Gartner recognizes the SharePoint platform as a best of breed across all major workloads like web portal, enterprise content management (document management, web content management, records management, etc.), business intelligence, workplace social computing, search/enterprise search, and as an application development platform. Knowing this, the SharePoint platform delivers a single platform that is managed together helping agencies consolidate costs in people, process and technology. Plus SharePoint is tightly aligned to Office and Lync (instant messaging, sharing, meeting, and phone solution).
Now depending on what you will implement will depend on how you scale SharePoint 2010. Plus with many agencies, there is never just on SharePoint farm.
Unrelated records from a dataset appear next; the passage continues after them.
Lemma for_loop_run known todo : ∀ pre st,
  objs st = pre ++ todo →
  Forall (runs known) todo →
  for_loop known (length todo) (length pre) st =
    Ok (LoopState
          (pre ++ (mutated known <$> todo))
          (restocked st ++ refs_where (has_verdict known Restocked) (length pre) todo)
          (increased_stock st ++ refs_where (has_verdict known Increased) (length pre) todo)
          (new_products st ++ refs_where (has_verdict known Added) (length pre) todo)).
Proof.
  induction todo as [|p todo IH]; intros pre st Hobjs Hruns; cbn.
  { rewrite !app_nil_r in *. rewrite <- Hobjs. by rewrite loop_state_eta. }
  apply Forall_cons in Hruns as [[v Hv] Hruns].
  rewrite (loop_body_verdict known (length pre) p st), Hv; cbn.
  2:{ rewrite Hobjs. by apply list_lookup_middle. }
  specialize (IH (pre ++ [mutated known p]) (after_body known (length pre) p st)).
  rewrite length_app in IH. cbn in IH.
  replace (length pre + 1) with (S (length pre)) in IH by lia.
  rewrite IH; [|cbn|done].
  - cbn. by rewrite <- !app_assoc.
  - rewrite Hobjs, <- app_assoc. cbn.
    by rewrite insert_app_r_alt, Nat.sub_diag by lia.
Qed.

Lemma classify_run known current :
  Forall (runs known) current →
  classify known current =
    Ok (LoopState
          (mutated known <$> current)
          (refs_where (has_verdict known Restocked) 0 current)
          (refs_where (has_verdict known Increased) 0 current)
          (refs_where (has_verdict known Added) 0 current)).
Proof.
  intros Hruns. unfold classify.
  exact (for_loop_run known current [] (LoopState current [] [] []) eq_refl Hruns).
Qed.

Lemma classify_wf known current :
  snapshot_wf known →
  classify known current =
    Ok (LoopState
          (mutated known <$> current)
          (refs_where (has_verdict known Restocked) 0 current)
          (refs_where (has_verdict known Increased) 0 current)
          (refs_where (has_verdict known Added) 0 current)).
Proof.
  intros Hwf. apply classify_run, Forall_forall. intros; by apply verdict_runs.
Qed.

Lemma classify_classified known current :
  snapshot_wf known → classify known current = Ok (classified known current).
Proof. apply classify_wf. Qed.

Lemma elem_of_refs_where_0 f l i :
  i ∈ refs_where f 0 l ↔ ∃ p, l !! i = Some p ∧ f p = true.
Proof.
  rewrite elem_of_refs_where. rewrite Nat.sub_0_r.
  split; [intros (p & _ & ? & ?) | intros (p & ? & ?)]; exists p;
    repeat split; auto with lia.
Qed.

Lemma has_verdict_unique known c1 c2 p :
  has_verdict known c1 p = true → has_verdict known c2 p = true → c1 = c2.
Proof.
  unfold has_verdict. destruct (verdict known p) as [[c|]|]; try done.
  intros <-%bool_decide_eq_true <-%bool_decide_eq_true. done.
Qed.

Lemma has_verdict_Added known p :
  has_verdict known Added p = true ↔
  sku p ≠ "" ∧ known !! sku p = None ∧ (0 < stock_qty p)%Z.
Proof.
  unfold has_verdict, verdict.
  destruct (decide (sku p = "")) as [He|He].
  { split; [done | by intros [? _]]. }
  destruct (known !! sku p) as [d|].
  - split; [|by intros (_ & ? & _)].
    destruct (dict_get d "stock_qty" (VInt 0)); [|done..].
    repeat case_bool_decide; done.
  - case_bool_decide; [by rewrite bool_decide_eq_true|].
    split; [done | by intros (_ & _ & ?)].
Qed.

Lemma has_verdict_Restocked known p :
  has_verdict known Restocked p = true ↔
  sku p ≠ "" ∧ ∃ d, known !! sku p = Some d
    ∧ dict_get d "stock_qty" (VInt 0) = VInt 0 ∧ (0 < stock_qty p)%Z.
Proof.
  unfold has_verdict, verdict.
  destruct (decide (sku p = "")) as [He|He].
  { split; [done | by intros [? _]]. }
  destruct (known !! sku p) as [d|].
  2:{ split; [by case_bool_decide | by intros (_ & d & ? & _)]. }
  destruct (dict_get d "stock_qty" (VInt 0)) as [o| |] eqn:Hd.
  - case_bool_decide as H1.
    + split; [|by rewrite bool_decide_eq_true].
      intros _. split; [done|]. exists d. destruct H1 as [-> ?]. by rewrite Hd.
    + split; [by case_bool_decide|].
      intros (_ & d' & [= <-] & Ho & ?). rewrite Hd in Ho.
      injection Ho as ->. lia.
  - split; [done|]. intros (_ & d' & [= <-] & Ho & _). by rewrite Hd in Ho.
  - split; [done|]. intros (_ & d' & [= <-] & Ho & _). by rewrite Hd in Ho.
Qed.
There will be multiple SharePoint farms which will be configured to support the business requirements.
References
If you are trying to get an initial understanding of the SharePoint 2010 architecture, here are some good references:
· SharePoint 2010 Architecture - http://msdn.microsoft.com/en-us/library/gg552610.aspx - this is a good starting place if you are not familiar with SharePoint.
· SharePoint 2010 Technical Diagrams - http://technet.microsoft.com/en-us/library/cc263199.aspx - all the big picture of both physical and logical architecture.
· Hardware and Software Requirements - http://technet.microsoft.com/en-us/library/cc262485.aspx - I suggest reading this right off the bat.
Performance, scaling, business continuity topics always come up when starting to learn about SharePoint 2010. Here is a good place to start.
· Performance and capacity technical case studies (SharePoint Server 2010) http://technet.microsoft.com/en-us/library/cc261716.aspx - More good case studies.
· SharePoint 2010 Performance and Capacity whitepapers - http://technet.microsoft.com/en-us/library/ff608068.aspx - Whitepapers on specific workloads.
· SharePoint 2010 Capacity boundaries - http://technet.microsoft.com/en-us/library/cc262787.aspx - This is pretty detailed discussion on testing.
Now if you are familiar with SharePoint 2007 architecture:
· I have written a multiple part series on SharePoint 2010 architecture here- http://www.astaticstate.com/2010/01/sharepoint-2010-service-architecture.html
· I have another blog on scaling SQL Server because this is a critical component to SharePoint - http://www.astaticstate.com/2010/12/sharepoint-2010-high-availability-with.html.
· Here is a series on SharePoint 2010 Search - http://www.astaticstate.com/2010/12/sharepoint-2010-search-architecture.html
· Here is a series on FAST for SharePoint 2010 - http://www.astaticstate.com/2011/01/part-1-fast-for-sharepoint-2010.html
Office365
Finally it is also IMPORTANT to know when reviewing all these architectures, that SharePoint 2010 is the only portal technology on the market that software as a service (SaaS) cloud offering called Office365. This ultimately means major reduction on hardware and software that must be installed and managed, better service level agreements to your users, quicker deployment of solutions, better ability to scale, better ability to support telework and external collaboration, and the list really just goes on. Be in the business of creating business solutions.